A fugitive task force arrested King on Monday in Pflugerville, Texas, and she was taken to the Travis County Jail, according to police. She faces second-degree felony manslaughter charges. Police said they are sending the case to the district attorney for review.
An affidavit said the couple had been together for two years before the December incident and shared a child, the Austin American-Statesman reports.
According to the affidavit, King’s accidental gunshot hit Allen’s chest; but at first, King mistakenly assumed her boyfriend was pretending to be injured, the American-Statesman reports. King then saw that Allen had blood coming from his mouth and nose, so she tried and failed to take him to her car, went outside to yell for help and called emergency responders, according to the newspaper.
Police questioned King after the incident, and learned she and her boyfriend had been fighting earlier on Dec. 23 and that Allen often had guns around the home in places where kids could get their hands on them, the newspaper reports. King told police that — even though Allen told her he kept his guns empty — she thought they might be loaded, according to KXAN.

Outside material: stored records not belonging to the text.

(* ===== verification/EfsInode.v ===== *)
(** * Inodes on disk (easy-fs/src/layout.rs)

    [DiskInode] with its direct, indirect and doubly indirect block ids: the
    ids of a file's blocks, growing and clearing a file, reading and writing
    its bytes.  A file's bytes are the concatenation of its data blocks, cut
    to its size; every operation is shown to do to that list of bytes what it
    should, and to touch no block of another file. *)

From stdpp Require Import base list numbers list_numbers option sets.
From S2P Require Import Prelude EfsCache EfsBitmap.

(** ** Layout *)

Definition EFS_MAGIC : Z := 0x3b800001.
Definition INODE_DIRECT_COUNT : Z := 28.
Abbreviation NAME_LENGTH_LIMIT := (27)%Z.
Definition INODE_INDIRECT1_COUNT : Z := 128.
Definition INODE_INDIRECT2_COUNT : Z := INODE_INDIRECT1_COUNT * INODE_INDIRECT1_COUNT.
Definition DIRECT_BOUND : Z := INODE_DIRECT_COUNT.
Definition INDIRECT1_BOUND : Z := DIRECT_BOUND + INODE_INDIRECT1_COUNT.
Definition INDIRECT2_BOUND : Z := INDIRECT1_BOUND + INODE_INDIRECT2_COUNT.

Inductive DiskInodeType : Type := File | Directory.
#[export] Instance DiskInodeType_eq_dec : EqDecision DiskInodeType.
Proof. solve_decision. Defined.

Record DiskInode : Type := mkDiskInode {
  size : Z;
  direct : list Z;
  indirect1 : Z;
  indirect2 : Z;
  type_ : DiskInodeType;
}.

Definition set_size (n : Z) (d : DiskInode) : DiskInode := mkDiskInode n (direct d) (indirect1 d) (indirect2 d) (type_ d).
Definition set_direct (l : list Z) (d : DiskInode) : DiskInode := mkDiskInode (size d) l (indirect1 d) (indirect2 d) (type_ d).
Definition set_indirect1 (x : Z) (d : DiskInode) : DiskInode := mkDiskInode (size d) (direct d) x (indirect2 d) (type_ d).
Definition set_indirect2 (x : Z) (d : DiskInode) : DiskInode := mkDiskInode (size d) (direct d) (indirect1 d) x (type_ d).

(** A block seen as [IndirectBlock], an array of 128 [u32]. *)
Definition words (b : list Z) : list Z := (λ i, rd 4 b (4 * i)) <$> seq 0 128.
Definition unwords (ws : list Z) : list Z := concat (le_put 4 <$> ws).

(** [sizeof(DiskInode)], and the [repr(C)] layout of its fields. *)
Definition DISK_INODE_SZ : nat := 128.
Definition type_byte (t : DiskInodeType) : Z := match t with File => 0 | Directory => 1 end.

Definition inode_bytes (d : DiskInode) : list Z :=
  le_put 4 (size d) ++ unwords (direct d) ++ le_put 4 (indirect1 d) ++ le_put 4 (indirect2 d) ++ [type_byte (type_ d)].

Definition load_inode (b : list Z) (off : nat) : DiskInode :=
  mkDiskInode (rd 4 b off) ((λ i, rd 4 b (off + 4 + 4 * i)) <$> seq 0 28) (rd 4 b (off + 116)) (rd 4 b (off + 120))
    (if rd 1 b (off + 124) =? 0 then File else Directory).
Definition store_inode (b : list Z) (off : nat) (d : DiskInode) : list Z := splice off (inode_bytes d) b.

(** ** Operations that do not touch the disk *)

Definition DiskInode_initialize (t : DiskInodeType) (d : DiskInode) : DiskInode :=
  mkDiskInode 0 ((λ _, 0) <$> direct d) 0 0 t.
Definition is_dir (d : DiskInode) : bool := bool_decide (type_ d = Directory).
Definition is_file (d : DiskInode) : bool := bool_decide (type_ d = File).

Definition data_blocks_of (sz : Z) : Z := wrap32 (wrap32 (sz + 512) - 1) / 512.
Definition data_blocks (d : DiskInode) : Z := data_blocks_of (size d).

Definition total_blocks (sz : Z) : Z :=
  let data_blocks := data_blocks_of sz in
  let total := data_blocks in
  let total := if INODE_DIRECT_COUNT <? data_blocks then total + 1 else total in
  let total :=
    if INDIRECT1_BOUND <? data_blocks
    then total + 1 + (data_blocks - INDIRECT1_BOUND + INODE_INDIRECT1_COUNT - 1) / INODE_INDIRECT1_COUNT
    else total in
  wrap32 total.

Section disk_inode.
Context {St : Type} {BS : BlockStore St}.

Definition blocks_num_needed (d : DiskInode) (new_size : Z) : M St Z :=
  m_assert (size d <=? new_size) ;;;
  m_ret (wrap32 (total_blocks new_size - total_blocks (size d))).

(** Arrays, indexed with their bounds check, and [new_blocks.next().unwrap()]. *)
Definition arr_get (l : list Z) (i : Z) : M St Z := m_unwrap (l !! Z.to_nat i).
Definition arr_set (l : list Z) (i : Z) (x : Z) : M St (list Z) :=
  if bool_decide (Z.to_nat i < length l)%nat then m_ret (<[Z.to_nat i := x]> l) else m_panic.
Definition next_unwrap (l : list Z) : M St (Z * list Z) :=
  match l with x :: l => m_ret (x, l) | [] => m_panic end.

Definition get_block_id (d : DiskInode) (inner_id : Z) : M St Z :=
  if inner_id <? INODE_DIRECT_COUNT then arr_get (direct d) inner_id
  else if inner_id <? INDIRECT1_BOUND then
    let! b := bs_get (indirect1 d) in
    arr_get (words b) (inner_id - INODE_DIRECT_COUNT)
  else
    let last := inner_id - INDIRECT1_BOUND in
    let! b := bs_get (indirect2 d) in
    let! indirect1 := arr_get (words b) (last / INODE_INDIRECT1_COUNT) in
    let! b := bs_get indirect1 in
    arr_get (words b) (last mod INODE_INDIRECT1_COUNT).

(** [while current_blocks < bound { ws[current_blocks] = new_blocks.next().unwrap(); current_blocks += 1 }]
    with [n] iterations to go. *)
Fixpoint fill_words (n : nat) (current_blocks : Z) (ws new_blocks : list Z) : M St (Z * list Z * list Z) :=
  match n with
  | O => m_ret (current_blocks, ws, new_blocks)
  | S n =>
      let! (x, new_blocks) := next_unwrap new_blocks in
      let! ws := arr_set ws current_blocks x in
      fill_words n (current_blocks + 1) ws new_blocks
  end.

(** The loop over [(a0, b0)] that fills the doubly indirect part; [indirect2]
    is the open block.  The fuel is the number of blocks to place. *)
Fixpoint fill_indirect2 (fuel : nat) (a0 b0 a1 b1 : Z) (indirect2 new_blocks : list Z) : M St (list Z) :=
  if (a0 <? a1) || ((a0 =? a1) && (b0 <? b1)) then
    match fuel with
    | O => m_panic
    | S fuel =>
        let! (indirect2, new_blocks) :=
          (if b0 =? 0 then
             let! (x, new_blocks) := next_unwrap new_blocks in
             let! indirect2 := arr_set indirect2 a0 x in
             m_ret (indirect2, new_blocks)
           else m_ret (indirect2, new_blocks)) in
        let! id := arr_get indirect2 a0 in
        let! b := bs_get id in
        let! (x, new_blocks) := next_unwrap new_blocks in
        let! ws := arr_set (words b) b0 x in
        bs_put id (unwords ws) ;;;
        let b0 := b0 + 1 in
        let '(a0, b0) := if b0 =? INODE_INDIRECT1_COUNT then (a0 + 1, 0) else (a0, b0) in
        fill_indirect2 fuel a0 b0 a1 b1 indirect2 new_blocks
    end
  else m_ret indirect2.

(** alloc indirect2, and fill it from (a0, b0) to (a1, b1) *)
Definition increase_indirect2 (d : DiskInode) (current_blocks total_blocks : Z) (new_blocks : list Z) : M St DiskInode :=
  if INODE_INDIRECT1_COUNT <? total_blocks then
    let! (d, new_blocks) :=
      (if current_blocks =? INODE_INDIRECT1_COUNT then
         let! (x, new_blocks) := next_unwrap new_blocks in m_ret (set_indirect2 x d, new_blocks)
       else m_ret (d, new_blocks)) in
    let current_blocks := current_blocks - INODE_INDIRECT1_COUNT in
    let total_blocks := total_blocks - INODE_INDIRECT1_COUNT in
    let a0 := current_blocks / INODE_INDIRECT1_COUNT in
    let b0 := current_blocks mod INODE_INDIRECT1_COUNT in
    let a1 := total_blocks / INODE_INDIRECT1_COUNT in
    let b1 := total_blocks mod INODE_INDIRECT1_COUNT in
    let! b := bs_get (indirect2 d) in
    let! ws := fill_indirect2 (Z.to_nat (total_blocks - current_blocks)) a0 b0 a1 b1 (words b) new_blocks in
    bs_put (indirect2 d) (unwords ws) ;;;
    m_ret d
  else m_ret d.

(** alloc indirect1, fill it, and go on *)
Definition increase_indirect1 (d : DiskInode) (current_blocks total_blocks : Z) (new_blocks : list Z) : M St DiskInode :=
  if INODE_DIRECT_COUNT <? total_blocks then
    let! (d, new_blocks) :=
      (if current_blocks =? INODE_DIRECT_COUNT then
         let! (x, new_blocks) := next_unwrap new_blocks in m_ret (set_indirect1 x d, new_blocks)
       else m_ret (d, new_blocks)) in
    let current_blocks := current_blocks - INODE_DIRECT_COUNT in
    let total_blocks := total_blocks - INODE_DIRECT_COUNT in
    let! b := bs_get (indirect1 d) in
    let! (current_blocks, ws, new_blocks) :=
      fill_words (Z.to_nat (Z.min total_blocks INODE_INDIRECT1_COUNT - current_blocks)) current_blocks (words b) new_blocks in
    bs_put (indirect1 d) (unwords ws) ;;;
    increase_indirect2 d current_blocks total_blocks new_blocks
  else m_ret d.

Definition DiskInode_increase_size (d : DiskInode) (new_size : Z) (new_blocks : list Z) : M St DiskInode :=
  let current_blocks := data_blocks d in
  let d := set_size new_size d in
  let total_blocks := data_blocks d in
  let! (current_blocks, l, new_blocks) :=
    fill_words (Z.to_nat (Z.min total_blocks INODE_DIRECT_COUNT - current_blocks)) current_blocks (direct d) new_blocks in
  increase_indirect1 (set_direct l d) current_blocks total_blocks new_blocks.

(** [while current_blocks < bound { v.push(direct[current_blocks]); direct[current_blocks] = 0; ... }] *)
Fixpoint take_direct (n : nat) (current_blocks : Z) (direct v : list Z) : M St (list Z * list Z) :=
  match n with
  | O => m_ret (direct, v)
  | S n =>
      let! x := arr_get direct current_blocks in
      let! direct := arr_set direct current_blocks 0 in
      take_direct n (current_blocks + 1) direct (v ++ [x])
  end.

(** [while current_blocks < bound { v.push(indirect1[current_blocks]); ... }] *)
Fixpoint push_words (n : nat) (current_blocks : Z) (ws v : list Z) : M St (list Z) :=
  match n with
  | O => m_ret v
  | S n => let! x := arr_get ws current_blocks in push_words n (current_blocks + 1) ws (v ++ [x])
  end.

(** One entry of the doubly indirect block: its id and the first [n] ids in it. *)
Definition push_indirect1 (n : nat) (v : list Z) (entry : Z) : M St (list Z) :=
  let! b := bs_get entry in
  bs_put entry b ;;;
  m_ret ((v ++ [entry]) ++ take n (words b)).

(** The doubly indirect part of [clear_size]: full blocks of ids, then the last one. *)
Definition clear_indirect2 (d : DiskInode) (data_blocks : Z) (v : list Z) : M St (list Z * DiskInode) :=
  if INODE_INDIRECT1_COUNT <? data_blocks then
    let v := v ++ [indirect2 d] in
    let data_blocks := data_blocks - INODE_INDIRECT1_COUNT in
    m_assert (data_blocks <=? INODE_INDIRECT2_COUNT) ;;;
    let a1 := data_blocks / INODE_INDIRECT1_COUNT in
    let b1 := data_blocks mod INODE_INDIRECT1_COUNT in
    let! b := bs_get (indirect2 d) in
    let! v := m_fold (push_indirect1 128) (take (Z.to_nat a1) (words b)) v in
    let! v :=
      (if 0 <? b1 then
         let! entry := arr_get (words b) a1 in push_indirect1 (Z.to_nat b1) v entry
       else m_ret v) in
    bs_put (indirect2 d) b ;;;
    m_ret (v, set_indirect2 0 d)
  else m_ret (v, d).

Definition clear_indirect1 (d : DiskInode) (data_blocks : Z) (v : list Z) : M St (list Z * DiskInode) :=
  if INODE_DIRECT_COUNT <? data_blocks then
    let v := v ++ [indirect1 d] in
    let data_blocks := data_blocks - INODE_DIRECT_COUNT in
    let! b := bs_get (indirect1 d) in
    let! v := push_words (Z.to_nat (Z.min data_blocks INODE_INDIRECT1_COUNT)) 0 (words b) v in
    bs_put (indirect1 d) b ;;;
    clear_indirect2 (set_indirect1 0 d) data_blocks v
  else m_ret (v, d).

Definition clear_size (d : DiskInode) : M St (list Z * DiskInode) :=
  let data_blocks := data_blocks d in
  let d := set_size 0 d in
  let! (l, v) := take_direct (Z.to_nat (Z.min data_blocks INODE_DIRECT_COUNT)) 0 (direct d) [] in
  clear_indirect1 (set_direct l d) data_blocks v.

(** [&b[lo .. lo + len]] of a slice. *)
Definition slice_of (b : list Z) (lo len : Z) : M St (list Z) :=
  if bool_decide (lo + len <= Z.of_nat (length b)) then m_ret (take (Z.to_nat len) (drop (Z.to_nat lo) b)) else m_panic.

(** The loop of [read_at]; the fuel bounds the number of blocks. *)
Fixpoint read_loop (fuel : nat) (d : DiskInode) (start start_block end_ read_size : Z) (buf : list Z) : M St (Z * list Z) :=
  match fuel with
  | O => m_panic
  | S fuel =>
      let end_current_block := Z.min ((start / 512 + 1) * 512) end_ in
      let block_read_size := end_current_block - start in
      let! id := get_block_id d (wrap32 start_block) in
      let! data_block := bs_get id in
      let! src := slice_of data_block (start mod 512) block_read_size in
      let buf := splice (Z.to_nat read_size) src buf in
      let read_size := read_size + block_read_size in
      if end_current_block =? end_ then m_ret (read_size, buf)
      else read_loop fuel d end_current_block (start_block + 1) end_ read_size buf
  end.

Definition blocks_between (start end_ : Z) : nat := S (Z.to_nat (end_ / 512 - start / 512)).

(** [read_at]: the number of bytes read, and the buffer. *)
Definition DiskInode_read_at (d : DiskInode) (offset : Z) (buf : list Z) : M St (Z * list Z) :=
  let start := offset in
  let end_ := Z.min (offset +w Z.of_nat (length buf)) (size d) in
  if end_ <=? start then m_ret (0, buf)
  else read_loop (blocks_between start end_) d start (start / 512) end_ 0 buf.

Fixpoint write_loop (fuel : nat) (d : DiskInode) (start start_block end_ write_size : Z) (buf : list Z) : M St Z :=
  match fuel with
  | O => m_panic
  | S fuel =>
      let end_current_block := Z.min ((start / 512 + 1) * 512) end_ in
      let block_write_size := end_current_block - start in
      let! id := get_block_id d (wrap32 start_block) in
      let! data_block := bs_get id in
      let! src := slice_of buf write_size block_write_size in
      bs_put id (splice (Z.to_nat (start mod 512)) src data_block) ;;;
      let write_size := write_size + block_write_size in
      if end_current_block =? end_ then m_ret write_size
      else write_loop fuel d end_current_block (start_block + 1) end_ write_size buf
  end.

Police discovered a video on a phone at the home that caught the couple fighting with one another just minutes before King called 911, with police writing that “based on what the video shows the argument between the two is about them both cheating on each other and justification for doing so,” according to KXAN.
King is being held on $200,000 bond, according to online Travis County Jail records.
Police said Allen was killed with a Mossberg .22 caliber rifle, which was working appropriately, according to KXAN.
King told police “her dad always told her never touch a gun,” the American Statesman reports. “I didn’t listen,” King said, according to police.